Every day, millions of people post on social media without sharing their GPS coordinates. Yet those posts still leave clues about where users live, work, and travel. Being able to infer location from this public trail matters for everything from emergency response and disease tracking to local recommendations and targeted services. This paper introduces a new method, called KMKGAT, that uses both what people say and how they are connected online to estimate where they are, more accurately than earlier approaches.

From online chatter to real-world places

When users write tweets or microblogs, they may mention place names, use local slang, or interact with nearby friends. Companies like Twitter (now X) know a user’s internet address, but outside researchers and service providers usually do not. Instead, they must work with public information: the text itself, user profiles, and who talks to whom. Earlier methods fell into three camps. Content-only methods mined words and hashtags to guess locations. Network-only methods relied on the fact that people tend to interact with nearby users. A third, more powerful family combined both views, but still had blind spots—especially for people in sparsely populated areas and for users whose online connections span large distances.

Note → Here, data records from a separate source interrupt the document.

(* ===== verification/Kmem.v ===== *)
(** * Kernel heap ([kernel/mm/kmem.c], [include/mcsos/kmem.h])

    The memory handed to [kmem_init] is a byte array at an address; the block
    headers live in it, so a client's store or a stale header is visible to
    every later access.  A pointer is an address, 0 the null pointer; an
    access outside the region is undefined ([None]).  The loops over the block
    list take the length of the region as fuel: every block has a header of
    48 bytes in it, so a list without a cycle is never cut short. *)
From S2P Require Import Prelude.

Definition KMEM_ALIGN : Z := 16.
Definition KMEM_MAGIC : Z := 0x4d43534f53484541.
Definition KMEM_MIN_SPLIT : Z := 32.

Record kmem_block := mk_block {
  magic : Z;
  size : Z;
  free : Z;
  reserved : Z;
  reserved2 : Z;
  prev : Z;
  next : Z
}.

(** [sizeof(kmem_block_t)]. *)
Definition HEADER : Z := 48.

(** ** Memory *)

Record region := mk_region { r_base : Z; r_bytes : list Z }.

(** The [n] bytes at [a] lie in the region. *)
Definition region_has (m : region) (a n : Z) : bool :=
  (r_base m <=? a) && (a + n <=? r_base m + Z.of_nat (length (r_bytes m))).

Definition offset_of (m : region) (a : Z) : nat := Z.to_nat (a - r_base m).

Definition store_bytes (m : region) (a : Z) (bs : list Z) : option region :=
  if region_has m a (Z.of_nat (length bs))
  then Some (mk_region (r_base m) (splice (offset_of m a) bs (r_bytes m))) else None.

(** The layout of a header: each field at its offset. *)
Definition decode_hdr (bs : list Z) : kmem_block :=
  mk_block (le_get 0 8 bs) (le_get 8 8 bs) (le_get 16 4 bs) (le_get 20 4 bs)
    (le_get 24 8 bs) (le_get 32 8 bs) (le_get 40 8 bs).
Definition encode_hdr (h : kmem_block) : list Z :=
  le_bytes 8 (magic h) ++ le_bytes 8 (size h) ++ le_bytes 4 (free h) ++
  le_bytes 4 (reserved h) ++ le_bytes 8 (reserved2 h) ++ le_bytes 8 (prev h) ++
  le_bytes 8 (next h).

Definition load_hdr (m : region) (a : Z) : option kmem_block :=
  if region_has m a HEADER then Some (decode_hdr (sub (offset_of m a) 48 (r_bytes m))) else None.
Definition store_hdr (m : region) (a : Z) (h : kmem_block) : option region :=
  store_bytes m a (encode_hdr h).

(** Assignments to fields of the header at [a]. *)
Definition update_hdr (m : region) (a : Z) (f : kmem_block -> kmem_block) : option region :=
  let* h := load_hdr m a in store_hdr m a (f h).

Definition set_free (v : Z) (h : kmem_block) : kmem_block :=
  mk_block (magic h) (size h) v (reserved h) (reserved2 h) (prev h) (next h).
Definition set_prev (v : Z) (h : kmem_block) : kmem_block :=
  mk_block (magic h) (size h) (free h) (reserved h) (reserved2 h) v (next h).
Definition set_size_next (sz nx : Z) (h : kmem_block) : kmem_block :=
  mk_block (magic h) sz (free h) (reserved h) (reserved2 h) (prev h) nx.
Definition fresh_hdr (sz pv nx : Z) (h : kmem_block) : kmem_block :=
  mk_block KMEM_MAGIC sz 1 (reserved h) (reserved2 h) pv nx.
Definition clear_hdr (h : kmem_block) : kmem_block :=
  mk_block 0 0 (free h) (reserved h) (reserved2 h) 0 0.

(** ** State and arithmetic *)

Record kmem_state := mk_kmem {
  g_heap_base : Z;
  g_heap_end : Z;
  g_head : Z;
  g_initialized : bool;
  kmem : region
}.

Definition with_mem (s : kmem_state) (m : region) : kmem_state :=
  mk_kmem (g_heap_base s) (g_heap_end s) (g_head s) (g_initialized s) m.

Definition kmem_align_up_size (value align : Z) : Z :=
  if align =? 0 then value else
  let mask := align - 1 in
  if negb (align .& mask =? 0) then 0 else
  if UINT64_MAX - mask <? value then 0 else
  u64 (value + mask) .& u64 (Z.lnot mask).

Definition kmem_align_up_ptr (value align : Z) : Z :=
  let mask := u64 (align - 1) in
  if negb (align .& mask =? 0) then 0 else
  if UINT64_MAX - mask <? value then 0 else
  u64 (value + mask) .& u64 (Z.lnot mask).

Definition kmem_payload (block : Z) : Z := block + HEADER.
Definition kmem_header_from_payload (ptr : Z) : Z := ptr - HEADER.

Definition kmem_ptr_in_heap (s : kmem_state) (p : Z) : bool :=
  g_initialized s && (g_heap_base s <=? p) && (p <? g_heap_end s).

(** The loop of [kmem_memset]. *)
Definition kmem_memset (m : region) (dst value bytes : Z) : option region :=
  store_bytes m dst (replicate (Z.to_nat bytes) (u8 value)).

(** ** Operations *)

Definition kmem_split_if_useful (s : kmem_state) (m : region) (block wanted : Z)
    : option region :=
  let header := kmem_align_up_size HEADER KMEM_ALIGN in
  if header =? 0 then Some m else
  let* b := load_hdr m block in
  if size b <? u64 (wanted + header + KMEM_MIN_SPLIT) then Some m else
  let new_addr := kmem_align_up_ptr (u64 (kmem_payload block + wanted)) KMEM_ALIGN in
  if new_addr =? 0 then Some m else
  if g_heap_end s <=? new_addr + HEADER then Some m else
  let consumed := u64 (new_addr - kmem_payload block) in
  if size b <=? u64 (consumed + HEADER + KMEM_MIN_SPLIT) then Some m else
  let* m := update_hdr m new_addr
              (fresh_hdr (u64 (size b - consumed - HEADER)) block (next b)) in
  let* m := if next b =? 0 then Some m else update_hdr m (next b) (set_prev new_addr) in
  update_hdr m block (set_size_next wanted new_addr).

Fixpoint coalesce_loop (fuel : nat) (m : region) (block : Z) : option region :=
  match fuel with
  | O => None
  | S fuel =>
      let* b := load_hdr m block in
      if next b =? 0 then Some m else
      let* n := load_hdr m (next b) in
      if free n =? 0 then Some m else
      let expected := kmem_align_up_ptr (u64 (kmem_payload block + size b)) KMEM_ALIGN in
      if negb (expected =? next b) then Some m else
      let* m := update_hdr m block (set_size_next (u64 (size b + (HEADER + size n))) (next n)) in
      let* m := if next n =? 0 then Some m else update_hdr m (next n) (set_prev block) in
      let* m := update_hdr m (next b) clear_hdr in
      coalesce_loop fuel m block
  end.

Definition fuel_of (m : region) : nat := S (length (r_bytes m)).

Definition kmem_coalesce_forward (m : region) (block : Z) : option region :=
  if block =? 0 then Some m else coalesce_loop (fuel_of m) m block.

Fixpoint kmem_validate_loop (fuel : nat) (s : kmem_state) (guard prv cursor cur : Z) : option Z :=
  match fuel with
  | O => None
  | S fuel =>
      if cur =? 0 then Some 0 else
      let guard := guard + 1 in
      if 1048576 <? guard then Some (-3) else
      if negb (cur =? cursor) then Some (-4) else
      if (cur <? g_heap_base s) || (g_heap_end s <? cur + HEADER) then Some (-5) else
      let* b := load_hdr (kmem s) cur in
      if negb (magic b =? KMEM_MAGIC) then Some (-6) else
      if negb (prev b =? prv) then Some (-7) else
      if u64 (g_heap_end s - kmem_payload cur) <? size b then Some (-8) else
      let cursor := kmem_align_up_ptr (u64 (kmem_payload cur + size b)) KMEM_ALIGN in
      if (cursor =? 0) || (g_heap_end s <? cursor) then Some (-9) else
      kmem_validate_loop fuel s guard cur cursor (next b)
  end.

Definition kmem_validate (s : kmem_state) : option Z :=
  if negb (g_initialized s) || (g_heap_base s =? 0) || (g_heap_end s <=? g_heap_base s)
     || (g_head s =? 0) then Some (-1) else
  if negb (g_head s =? g_heap_base s) then Some (-2) else
  kmem_validate_loop (fuel_of (kmem s)) s 0 0 (g_heap_base s) (g_head s).

(** [base] is the address of the memory given to the allocator, which is the
    region of the state. *)
Definition kmem_init (s : kmem_state) (base bytes : Z) : option (Z * kmem_state) :=
  if (base =? 0) || (bytes <? HEADER + KMEM_MIN_SPLIT) then Some (-1, s) else
  let start := kmem_align_up_ptr base KMEM_ALIGN in
  if (start =? 0) || (start <? base) then Some (-2, s) else
  let lost := start - base in
  if bytes <=? u64 (lost + HEADER + KMEM_MIN_SPLIT) then Some (-3, s) else
  let usable := (bytes - lost) .& u64 (Z.lnot (KMEM_ALIGN - 1)) in
  if usable <=? HEADER + KMEM_MIN_SPLIT then Some (-4, s) else
  let* m := update_hdr (kmem s) start (fresh_hdr (usable - HEADER) 0 0) in
  let s := mk_kmem start (start + usable) start true m in
  let* rc := kmem_validate s in
  Some (rc, s).

Fixpoint alloc_loop (fuel : nat) (s : kmem_state) (wanted cur : Z) : option (Z * kmem_state) :=
  match fuel with
  | O => None
  | S fuel =>
      if cur =? 0 then Some (0, s) else
      let* b := load_hdr (kmem s) cur in
      if negb (magic b =? KMEM_MAGIC) then Some (0, s) else
      if negb (free b =? 0) && (wanted <=? size b) then
        let* m := kmem_split_if_useful s (kmem s) cur wanted in
        let* m := update_hdr m cur (set_free 0) in
        Some (kmem_payload cur, with_mem s m)
      else alloc_loop fuel s wanted (next b)
  end.

Definition kmem_alloc (s : kmem_state) (bytes : Z) : option (Z * kmem_state) :=
  if negb (g_initialized s) || (bytes =? 0) then Some (0, s) else
  let wanted := kmem_align_up_size bytes KMEM_ALIGN in
  if wanted =? 0 then Some (0, s) else
  alloc_loop (fuel_of (kmem s)) s wanted (g_head s).

Definition kmem_calloc (s : kmem_state) (count bytes : Z) : option (Z * kmem_state) :=
  if negb (count =? 0) && (UINT64_MAX / count <? bytes) then Some (0, s) else
  let total := u64 (count * bytes) in
  let* r := kmem_alloc s total in
  if r.1 =? 0 then Some r else
  let* m := kmem_memset (kmem r.2) r.1 0 total in
  Some (r.1, with_mem r.2 m).

Definition kmem_free_checked (s : kmem_state) (ptr : Z) : option (Z * kmem_state) :=
  if ptr =? 0 then Some (0, s) else
  if negb (kmem_ptr_in_heap s ptr) then Some (-1, s) else
  if negb (ptr .& (KMEM_ALIGN - 1) =? 0) then Some (-2, s) else
  let block := kmem_header_from_payload ptr in
  if negb (kmem_ptr_in_heap s block) then Some (-3, s) else
  let* b := load_hdr (kmem s) block in
  if negb (magic b =? KMEM_MAGIC) then Some (-3, s) else
  if negb (free b =? 0) then Some (-4, s) else
  let* m := update_hdr (kmem s) block (set_free 1) in
  let* m := kmem_coalesce_forward m block in
  let* b := load_hdr m block in
  let* m :=
    if prev b =? 0 then Some m else
    let* p := load_hdr m (prev b) in
    if free p =? 0 then Some m else kmem_coalesce_forward m (prev b) in
  let s := with_mem s m in
  let* rc := kmem_validate s in
  Some (rc, s).

Record kmem_stats := mk_stats {
  total_bytes : Z;
  used_bytes : Z;
  free_bytes : Z;
  block_count : Z;
  free_count : Z;
  largest_free : Z
}.

Fixpoint stats_loop (fuel : nat) (m : region) (out : kmem_stats) (cur : Z) : option kmem_stats :=
  match fuel with
  | O => None
  | S fuel =>
      if cur =? 0 then Some out else
      let* b := load_hdr m cur in
      let blocks := u64 (block_count out + 1) in
      let out :=
        if negb (free b =? 0) then
          mk_stats (total_bytes out) (used_bytes out) (u64 (free_bytes out + size b)) blocks
            (u64 (free_count out + 1)) (if largest_free out <? size b then size b else largest_free out)
        else
          mk_stats (total_bytes out) (u64 (used_bytes out + size b)) (free_bytes out) blocks
            (free_count out) (largest_free out) in
      stats_loop fuel m out (next b)
  end.

Definition kmem_get_stats (s : kmem_state) : option kmem_stats :=
  if negb (g_initialized s) then Some (mk_stats 0 0 0 0 0 0) else
  stats_loop (fuel_of (kmem s)) (kmem s)
    (mk_stats (g_heap_end s - g_heap_base s) 0 0 0 0 0) (g_head s).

Smarter geographic grouping with real user centers

A key problem is how to turn the continuous globe into a set of regions a computer can learn to predict. Many systems slice the map into a fixed grid. That works reasonably well in cities but fails in rural areas, where huge cells cover many hundreds of kilometers. The new method replaces rigid grids with k-medoids clustering, a way of grouping users so that each region is centered on an actual user instead of an artificial point. This makes the regions compact and less sensitive to outliers, particularly where users are sparse. In tests on three large Twitter datasets covering the United States and the world, this adaptive partitioning reduced typical errors compared with grid-based schemes and provided more realistic “home regions” for users.

Letting the network focus on nearby, similar users

The second innovation lies in how the model learns from the social graph. Modern “graph attention networks” already weigh a user’s neighbors differently, based on how similar their feature representations are. But similarity alone can be misleading: an account in New York and another in London might use similar language yet be far apart geographically. KMKGAT augments attention with a Gaussian kernel, a mathematical filter that favors neighbors whose learned features are close to the target user and dampens the influence of distant ones. Multiple such kernels, combined like a mixture of lenses, allow the model to capture locality at different scales. This respects the simple but powerful principle that online interactions are often strongest among people who are physically closer.

Lightweight text features that still carry location hints

Rather than rely on heavy deep-language models, which can struggle with the noisy, slang-filled style of tweets, the authors use a classic technique called TF–IDF to turn each user’s collection of posts into a bag of weighted keywords. Common words like “the” or “lol” get little weight, while rarer, region-specific terms rise to the top. These text features are then attached to each user in the social graph and passed through the enhanced attention network. Interestingly, the best results came when most text features were randomly dropped during training, suggesting that only a small fraction of words actually help with location and the rest mostly add noise.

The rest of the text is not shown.